COVID-19 in LebanonDomestic migrant workers in the Middle East are trapped in a modern form of slavery under the Kafala system. Indeed, Lebanon is home to a quarter of a million domestic workers. Domestic workers are bearing the brunt of the economic crisis as a result of the stay at home orders due to the pandemic, but many organizations are helping migrant workers evacuate in addition to providing food, housing and legal assistance amid COVID-19 in Lebanon.

The Kafala System

The Kafala System is an exploitative framework that requires migrant workers in Gulf nations to have a sponsor in order to be employed in these regions. The issue with this type of system is that the worker has no autonomy or freedom to choose how much they get paid, nor do they have the option to choose the hours they work. This gives employers a pass to sexually abuse workers, confiscate their personal documents such as IDs, passports, dictate where their employee is allowed to stay or move to and even withhold pay. In short, it allows for a modern form of slavery.

Due to COVID-19 in Lebanon, the country’s economy is projected to take a major hit. Already, the price of food has become inflated, unemployment is on the rise and the local currency value dropped from 1,500 pounds to the dollar to 3,500 pounds to the dollar.

Organizations Providing Relief

  • Egna Legna Besidet እኛ ለኛ በስደት: Egna Legna is a women’s rights organization run by Ethiopian domestic workers in Lebanon. Its mission is to provide basic necessities for other female domestic migrant workers at risk. The organization is non-partisan, non-religious and community-based. Egna Legna has raised more than $30,000 on its GoFundMe page which is funding efforts to provide food and medicine to endangered domestic workers in Lebanon. On May 13, the organization made round trips to hospitals to provide migrant workers with food and helped them pay their medical expenses.
  • Kafa: Kafa is a Lebanese nonprofit civil rights and women’s rights organization that is non-governmental and secular. Its mission is to stop violence and exploitation against migrant women in Lebanon. The group’s advocacy aims to amend harmful social and economic laws and provide legal support and psychological counseling to migrant victims of gender-based violence. Its “Enough” campaign has helped more than 1,000 migrant women and refugees who faced domestic violence get affordable legal services and psychological support.
  • Insan Association: Insan is a non-discriminatory nonprofit registered under Lebanon’s Ministry of Justice that works to protect the most marginalized individuals including domestic workers, asylum seekers and refugees. The foundation helps provide assistance to individuals that the government and the legal system do not typically protect. The organization provides legal assistance, psychological support and educational programs for refugees and migrant workers. A decade since its launch, the organization has helped provide legal assistance and psychological support to more than 900 individuals. The organization won the With and For Girls Award in 2015 for its advocacy and assistance with young female refugees.

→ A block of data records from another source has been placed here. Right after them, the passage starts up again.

(** * MultimodalWebAgent: a shallow embedding of the agent's Python core

    Three source files are embedded, one module each:
    - [src/autogen_config/GetConfig.py]  as [GetConfig],
    - [src/webdriver/webdriver.py]       as [WebDriver],
    - [src/oai_agent/oai_agent.py]       as [OaiAgent].

    Python code that can raise is a computation in a state-and-error monad
    [M S A]: it threads a state [S] (the log, the Playwright world, the
    state of the libraries) and ends in a value or in a raised exception.
    State written before a [raise] stays written, as in Python. *)

From Stdlib Require Import ZArith String List Lia.
From stdpp Require Import base option list strings gmap.

Local Open Scope string_scope.
Local Open Scope list_scope.

(** ** Python basics: exceptions, results, try/except *)

Module Py.

(** Instances of Python's [Exception] class, the ones [except Exception]
    catches.  Interpreter-exit signals (the rest of [BaseException]) are
    outside the model. *)
Inductive exn : Type :=
| Exception (msg : string)        (* a plain [Exception(msg)] *)
| AttributeError (attr : string)  (* [self.attr] on an object without it *)
| KeyError (key : string)         (* [d[key]] on a dict without it *)
| TypeError (msg : string)
| RecursionError                  (* the interpreter's stack limit *)
| NotFoundError (msg : string)    (* [openai.NotFoundError] *)
| HTTPException (status_code : nat) (detail : string)
| LibraryError (msg : string).    (* any other exception of a library *)

Inductive result (A : Type) : Type :=
| Ok (a : A)
| Raise (e : exn).
Arguments Ok {A} a.
Arguments Raise {A} e.

Definition is_ok {A} (r : result A) : bool :=
  match r with Ok _ => true | Raise _ => false end.

(** [str(e)] *)
Definition str (e : exn) : string :=
  match e with
  | Exception m | TypeError m | NotFoundError m | LibraryError m => m
  | AttributeError a => "object has no attribute '" +:+ a +:+ "'"
  | KeyError k => "'" +:+ k +:+ "'"
  | RecursionError => "maximum recursion depth exceeded"
  | HTTPException c d => d
  end.

Inductive level : Type := INFO | WARNING | ERROR.

(** A record of the [logging] module: level and message. *)
Definition log_record : Type := level * string.

Definition M (S A : Type) : Type := S -> result A * S.

Definition ret {S A} (a : A) : M S A := fun s => (Ok a, s).

Definition raise {S A} (e : exn) : M S A := fun s => (Raise e, s).

Definition bind {S A B} (m : M S A) (k : A -> M S B) : M S B :=
  fun s =>
    match m s with
    | (Ok a, s') => k a s'
    | (Raise e, s') => (Raise e, s')
    end.

(** [try: body  except Exception as e: handler e] *)
Definition try_except {S A} (body : M S A) (handler : exn -> M S A) : M S A :=
  fun s =>
    match body s with
    | (Ok a, s') => (Ok a, s')
    | (Raise e, s') => handler e s'
    end.

Definition get {S} : M S S := fun s => (Ok s, s).
Definition modify {S} (f : S -> S) : M S unit := fun s => (Ok tt, f s).

(** Lifting a library outcome that touches no state. *)
Definition of_result {S A} (r : result A) : M S A := fun s => (r, s).

End Py.

Import Py.

Declare Scope py_scope.
Delimit Scope py_scope with py.
Notation "x <- m ;; k" := (bind m (fun x => k))
  (at level 100, m at next level, right associativity) : py_scope.
Notation "m ;;; k" := (bind m (fun _ => k))
  (at level 100, right associativity) : py_scope.
Local Open Scope py_scope.

(** ** GetConfig.py *)

Module GetConfig.

(** A value of a JSON object of [OAI_CONFIG_LIST]. *)
Inductive jval : Type :=
| JStr (s : string)
| JNum (z : Z)
| JBool (b : bool)
| JNull.

(** One provider entry: a Python dict with string keys. *)
Abbreviation config := (gmap string jval).

(** The instance: [self.api_key] and [self.config_list]; the latter is the
    dict [{'config_list': [...]}] the constructor stores. *)
Record t : Type := mk {
  api_key : string;
  config_list : gmap string (list config)
}.

Abbreviation logM := (M (list log_record)).

Definition logger (lv : level) (msg : string) : logM unit :=
  modify (fun lg => lg ++ [(lv, msg)]).

(** Python's [not s] on a string. *)
Definition str_falsy (s : string) : bool :=
  match s with EmptyString => true | String _ _ => false end.

Section WithHost.

(** [os.environ] of the process. *)
Variable environ : gmap string string.
(** [os.path.dirname(__file__)]. *)
Variable module_dir : string.
(** autogen's [config_list_from_json(env_or_file, filter_dict)]: the
    entries it yields on this host, or the exception it raises. *)
Variable config_list_from_json : string -> gmap string string -> result (list config).
(** X1. [_get_indices] returns, in strictly ascending order, exactly the
    indices of the chunk that hold the term; each lies between 0 and the
    length of the chunk, and there are as many as the term has
    occurrences. *)
Theorem X1_get_indices_positions :
  ∀ (term : string) (chunk : list string),
    StronglySorted Z.lt (_get_indices term chunk)
    ∧ (∀ p, p ∈ _get_indices term chunk
            ↔ 0 ≤ p < Z.of_nat (length chunk)
              ∧ chunk !! Z.to_nat p = Some term)
    ∧ length (_get_indices term chunk) = occurrences chunk term.
Proof.
  intros term chunk. split_and!.
  - apply get_indices_sorted.
  - intros p. rewrite elem_of_get_indices. split.
    + intros Hp. split; [by eapply occurs_at_bound | apply Hp].
    + intros [[Hp _] Hl]. by split.
  - apply length_get_indices.
Qed.

(** X2. The positions of a term in two chunks put end to end are its
    positions in the first, followed by its positions in the second moved
    up by the length of the first. *)
Theorem X2_get_indices_app :
  ∀ (term : string) (chunk1 chunk2 : list string),
    _get_indices term (chunk1 ++ chunk2)
    = _get_indices term chunk1
      ++ ((λ p, Z.of_nat (length chunk1) + p) <$> _get_indices term chunk2).
Proof. intros term chunk1 chunk2. apply get_indices_app. Qed.

(** ** More on [_get_two_lowest]: when it raises, and how it breaks ties *)

Section TwoLowestMore.

Variable counts : gmap string Z.

Lemma two_lowest_step_missing st term :
  counts !! term = None → two_lowest_step counts st term = Raise KeyError.
Proof.
  intros Hnone. destruct st as [lowest next_lowest].
  unfold two_lowest_step, Py.getitem. by rewrite Hnone.
Qed.

Lemma two_lowest_step_present st term c :
  counts !! term = Some c → ∃ st', two_lowest_step counts st term = Ok st'.
Proof.
  intros Hc. destruct st as [lowest next_lowest].
  unfold two_lowest_step, Py.getitem. rewrite Hc. simpl.
  repeat case_decide; eauto.
Qed.

Lemma two_lowest_loop_missing rest st :
  (∃ t, t ∈ rest ∧ counts !! t = None) →
  Py.for_each rest (two_lowest_step counts) st = Raise KeyError.
Proof.
  revert st. induction rest as [|t rest IH]; intros st (u & Hu & Hnone).
  - by apply elem_of_nil in Hu.
  - simpl. destruct (counts !! t) as [c|] eqn:Hc.
    + destruct (two_lowest_step_present st t c Hc) as [st' ->]. simpl.
      apply IH. exists u. split; [|done].
      apply elem_of_cons in Hu as [->|Hu]; [congruence | done].
    + by rewrite two_lowest_step_missing.
Qed.

Lemma get_two_lowest_missing mt :
  (2 ≤ length mt)%nat → (∃ t, t ∈ mt ∧ counts !! t = None) →
  _get_two_lowest mt counts = Raise KeyError.
Proof.
  intros Hlen (u & Hu & Hnone).
  destruct mt as [|t0 [|t1 rest]]; simpl in Hlen; [lia..|].
  unfold _get_two_lowest, Py.index, Py.getitem. simpl.
  destruct (counts !! t0) as [c0|] eqn:Hc0; [simpl|done].
  destruct (counts !! t1) as [c1|] eqn:Hc1; [simpl|done].
  rewrite two_lowest_loop_missing; [done|].
  exists u. split; [|done].
  apply elem_of_cons in Hu as [->|Hu]; [congruence|].
  apply elem_of_cons in Hu as [->|Hu]; [congruence | done].
Qed.

Lemma get_two_lowest_short mt :
  (length mt < 2)%nat →
  (key_complete counts mt → _get_two_lowest mt counts = Raise IndexError)
  ∧ ∀ r, _get_two_lowest mt counts ≠ Ok r.
Proof.
  intros Hlen. destruct mt as [|t0 [|t1 rest]]; [..|simpl in Hlen; lia].
  - by split.
  - unfold _get_two_lowest, Py.index, Py.getitem. simpl. split.
    + intros Hkeys. destruct (Hkeys t0) as [c0 ->]; [left | done].
    + intros r. by destruct (counts !! t0).
Qed.

Lemma tie_step_inv seen st term st' :
  tie_inv counts seen st → term ∉ seen →
  two_lowest_step counts st term = Ok st' →
  tie_inv counts (seen ++ [term]) st'.
Proof.
  destruct st as [[a ca] [b cb]].
  intros ((i & Hi & Hale & Halt) & (k & Hk & Hba & Hble & Hblt) & Hca & Hcb)
    Hnew. simpl in *.
  unfold two_lowest_step, Py.getitem.
  destruct (counts !! term) as [c|] eqn:Hc; [simpl|done].
  pose proof (count_of_Some counts _ _ Hc) as Hct.
  pose proof (count_of_Some counts _ _ Hca) as Hcat.
  pose proof (count_of_Some counts _ _ Hcb) as Hcbt.
  assert (Hta : term ≠ a).
  { intros ->. apply Hnew. by eapply list_elem_of_lookup_2. }
  assert (Htb : term ≠ b).
  { intros ->. apply Hnew. by eapply list_elem_of_lookup_2. }
  pose proof (lookup_lt_Some _ _ _ Hi) as Hilt.
  pose proof (lookup_lt_Some _ _ _ Hk) as Hklt.
  assert (Hlast : (seen ++ [term]) !! length seen = Some term).
  { by rewrite lookup_app_r, Nat.sub_diag by lia. }
  assert (Hold : ∀ (j : nat) u, (j < length seen)%nat →
            (seen ++ [term]) !! j = Some u → seen !! j = Some u).
  { intros j u Hj. by rewrite lookup_app_l. }
  assert (Hcases : ∀ (j : nat) u, (seen ++ [term]) !! j = Some u →
            seen !! j = Some u ∨ (j = length seen ∧ u = term)).
  { intros j u Hj.
    apply lookup_snoc_Some in Hj as [[_ Hj]|[-> <-]]; [by left | by right]. }
  destruct (decide (c < ca)); [|destruct (decide (c < cb))];
    intros [= <-]; unfold tie_inv; simpl; split_and!; try done.
  - exists (length seen). split_and!; [done|..].
    + intros j u [Hj|[_ ->]]%Hcases; [|lia]. specialize (Hale j u Hj). lia.
    + intros j u Hjl Hj%Hold; [|done]. specialize (Hale j u Hj). lia.
  - exists i. split_and!; [by rewrite lookup_app_l|by auto|..].
    + intros j u [Hj|[_ ->]]%Hcases Hne; [|done]. by apply (Hale j).
    + intros j u Hji Hj%Hold Hne; [|lia]. by apply (Halt j).
  - exists i. split_and!; [by rewrite lookup_app_l|..].
    + intros j u [Hj|[_ ->]]%Hcases; [by apply (Hale j) | lia].
    + intros j u Hji Hj%Hold; [|lia]. by apply (Halt j).
  - exists (length seen). split_and!; [done|done|..].
    + intros j u [Hj|[_ ->]]%Hcases Hne; [|lia].
      specialize (Hble j u Hj Hne). lia.
    + intros j u Hjl Hj%Hold Hne; [|done].
      specialize (Hble j u Hj Hne). lia.
  - exists i. split_and!; [by rewrite lookup_app_l|..].
    + intros j u [Hj|[_ ->]]%Hcases; [by apply (Hale j)|].
      specialize (Hale k b Hk). lia.
    + intros j u Hji Hj%Hold; [|lia]. by apply (Halt j).
  - exists k. split_and!; [by rewrite lookup_app_l|done|..].
    + intros j u [Hj|[_ ->]]%Hcases Hne; [by apply (Hble j) | lia].
    + intros j u Hjk Hj%Hold Hne; [|lia]. by apply (Hblt j).
Qed.

Lemma tie_loop_inv rest seen st st' :
  tie_inv counts seen st → NoDup (seen ++ rest) →
  Py.for_each rest (two_lowest_step counts) st = Ok st' →
  tie_inv counts (seen ++ rest) st'.
Proof.
  revert seen st. induction rest as [|t rest IH]; intros seen st Hinv Hnd.
  - simpl. intros [= <-]. by rewrite app_nil_r.
  - simpl. destruct (two_lowest_step counts st t) as [st1|] eqn:Hstep;
      [simpl|done].
    rewrite cons_middle, app_assoc in Hnd |- *. apply IH; [|done].
    apply (tie_step_inv seen st); [done| |done].
    apply NoDup_app in Hnd as [Hnd _].
    apply NoDup_app in Hnd as (_ & Hnd & _).
    intros Hin. apply (Hnd t Hin). left.
Qed.

Lemma get_two_lowest_ties mt a b :
  NoDup mt → _get_two_lowest mt counts = Ok (a, b) →
  first_lowest counts mt a ∧ first_second_lowest counts mt a b.
Proof.
  intros Hnd. destruct mt as [|t0 [|t1 rest]]; [done| |].
  { unfold _get_two_lowest, Py.index, Py.getitem. simpl.
    by destruct (counts !! t0). }
  unfold _get_two_lowest, Py.index, Py.getitem. simpl.
  destruct (counts !! t0) as [c0|] eqn:Hc0; [simpl|done].
  destruct (counts !! t1) as [c1|] eqn:Hc1; [simpl|done].
  assert (Hne : t0 ≠ t1).
  { apply NoDup_cons in Hnd as [Hnd _]. intros ->. apply Hnd. left. }
  pose proof (count_of_Some counts _ _ Hc0) as Hc0t.
  pose proof (count_of_Some counts _ _ Hc1) as Hc1t.
  match goal with
  | |- context [Py.for_each ?r ?f ?s] =>
      destruct (Py.for_each r f s) as [[[a' ca] [b' cb]]|] eqn:Hloop;
        [simpl|done];
      pose proof (tie_loop_inv r [t0; t1] s (a', ca, (b', cb))) as Hinv
  end.
  intros [= -> ->].
  destruct Hinv as (Ha & Hb & _); [|done..|by split].
  assert (Hpair : ∀ (j : nat) u, [t0; t1] !! j = Some u →
            (j = 0%nat ∧ u = t0) ∨ (j = 1%nat ∧ u = t1)).
  { intros [|[|j]] u; simpl;
      [intros [= <-]; by left | intros [= <-]; by right | done]. }
  destruct (decide (c0 > c1)); unfold tie_inv; simpl; split_and!; try done.
  - exists 1%nat. split_and!; [done|..].
    + intros j u [[_ ->]|[_ ->]]%Hpair; lia.
    + intros j u Hj [[_ ->]|[-> ->]]%Hpair; lia.
  - exists 0%nat. split_and!; [done|done|..].
    + intros j u [[_ ->]|[_ ->]]%Hpair Hu; [lia|done].
    + intros j u Hj. lia.
  - exists 0%nat. split_and!; [done|..].
    + intros j u [[_ ->]|[_ ->]]%Hpair; lia.
    + intros j u Hj. lia.
  - exists 1%nat. split_and!; [done|by auto|..].
    + intros j u [[_ ->]|[_ ->]]%Hpair Hu; [done|lia].
    + intros j u Hj [[_ ->]|[-> ->]]%Hpair Hu; [done|lia].
Qed.

End TwoLowestMore.

(** X3. [_get_two_lowest] returns a pair exactly when there are two terms
    or more and every term is a key of the table. *)
Theorem X3_get_two_lowest_returns_iff :
  ∀ (matching_terms : list string) (counts : gmap string Z),
    (∃ r, _get_two_lowest matching_terms counts = Ok r)
    ↔ (2 ≤ length matching_terms)%nat ∧ key_complete counts matching_terms.
Proof.
  intros mt counts. split.
  - intros [r Hr].
    assert (Hlen : (2 ≤ length mt)%nat).
    { destruct (decide (2 ≤ length mt)%nat) as [|Hshort]; [done|].
      destruct (get_two_lowest_short counts mt) as [_ Hno]; [lia|].
      by destruct (Hno r). }
    split; [done|].
    destruct (key_complete_dec counts mt) as [|Hmiss]; [done|].
    by rewrite (get_two_lowest_missing counts mt Hlen Hmiss) in Hr.
  - intros [Hlen Hkeys].
    destruct (get_two_lowest_total counts mt Hlen Hkeys) as (a & b & Hab).
    by exists (a, b).
Qed.

(** X4. The errors of [_get_two_lowest]: with two terms or more, one of
    which is not a key of the table, it raises [KeyError]; with fewer than
    two terms, all keys of the table, it raises [IndexError]. *)
Theorem X4_get_two_lowest_errors :
  ∀ (matching_terms : list string) (counts : gmap string Z),
    ((2 ≤ length matching_terms)%nat →
     (∃ t, t ∈ matching_terms ∧ counts !! t = None) →
     _get_two_lowest matching_terms counts = Raise KeyError)
    ∧ ((length matching_terms < 2)%nat →
       key_complete counts matching_terms →
       _get_two_lowest matching_terms counts = Raise IndexError).
Proof.
  intros mt counts. split.
  - apply get_two_lowest_missing.
  - intros Hlen. by apply get_two_lowest_short.
Qed.

(** X5. How [_get_two_lowest] breaks ties: the first term returned is the
    leftmost term of the enumeration with the smallest count, and the second
    is the leftmost of the other terms with the smallest count among
    them. *)
Theorem X5_get_two_lowest_leftmost :
  ∀ (matching_terms : list string) (counts : gmap string Z)
    (lowest next_lowest : string),
    NoDup matching_terms →
    _get_two_lowest matching_terms counts = Ok (lowest, next_lowest) →
    first_lowest counts matching_terms lowest
    ∧ first_second_lowest counts matching_terms lowest next_lowest.
Proof. intros mt counts a b. apply get_two_lowest_ties. Qed.

(** ** More on [find_distance] *)

Section DistanceMore.

Lemma find_distance_multi_raise mt chunk counts e :
  length mt ≠ 1%nat → _get_two_lowest mt counts = Raise e →
  find_distance mt chunk counts = Raise e.
Proof.
  intros Hlen Hsel. unfold find_distance.
  destruct (decide (length mt = 1%nat)); [done|]. by rewrite Hsel.
Qed.

Lemma get_indices_absent term chunk :
  term ∉ chunk → _get_indices term chunk = [].
Proof.
  intros Habs. destruct (_get_indices term chunk) as [|p l] eqn:Hl; [done|].
  assert (Hp : p ∈ _get_indices term chunk) by (rewrite Hl; left).
  apply elem_of_get_indices in Hp as [_ Hp].
  destruct Habs. by eapply list_elem_of_lookup_2.
Qed.

(** The value computed from a selected pair of terms. *)
Lemma pair_distance_sym chunk a b :
  (p1 ← Py.index (_get_indices a chunk) 0;
   p2 ← Py.index (_get_indices b chunk) 0;
   Ok (cross_scan (_get_indices a chunk) (_get_indices b chunk)
         (Z.abs (p1 - p2))))
  = (p1 ← Py.index (_get_indices b chunk) 0;
     p2 ← Py.index (_get_indices a chunk) 0;
     Ok (cross_scan (_get_indices b chunk) (_get_indices a chunk)
           (Z.abs (p1 - p2)))).
Proof.
  unfold Py.index.
  destruct (_get_indices a chunk !! 0%nat) as [pa|] eqn:Ha;
    destruct (_get_indices b chunk !! 0%nat) as [pb|] eqn:Hb; simpl;
    try done.
  destruct (cross_scan_spec _ _ pa pb Ha Hb)
    as [(r1 & r2 & Hr1 & Hr2 & Hr) Hle].
  destruct (cross_scan_spec _ _ pb pa Hb Ha)
    as [(s1 & s2 & Hs1 & Hs2 & Hs) Hle'].
  specialize (Hle s2 s1 Hs2 Hs1). specialize (Hle' r2 r1 Hr2 Hr1).
  f_equal. lia.
Qed.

The fight for domestic worker rights is intrinsically linked to the fight for women’s rights. Around 80% of domestic workers worldwide are women and one in three women in the Middle East are wage workers. These three organizations are spreading the word about dismantling the Kafala system and freeing migrant women from domestic violence and abusive working conditions. In addition, they are working to provide relief to domestic workers who are suffering the consequences of COVID-19 in Lebanon.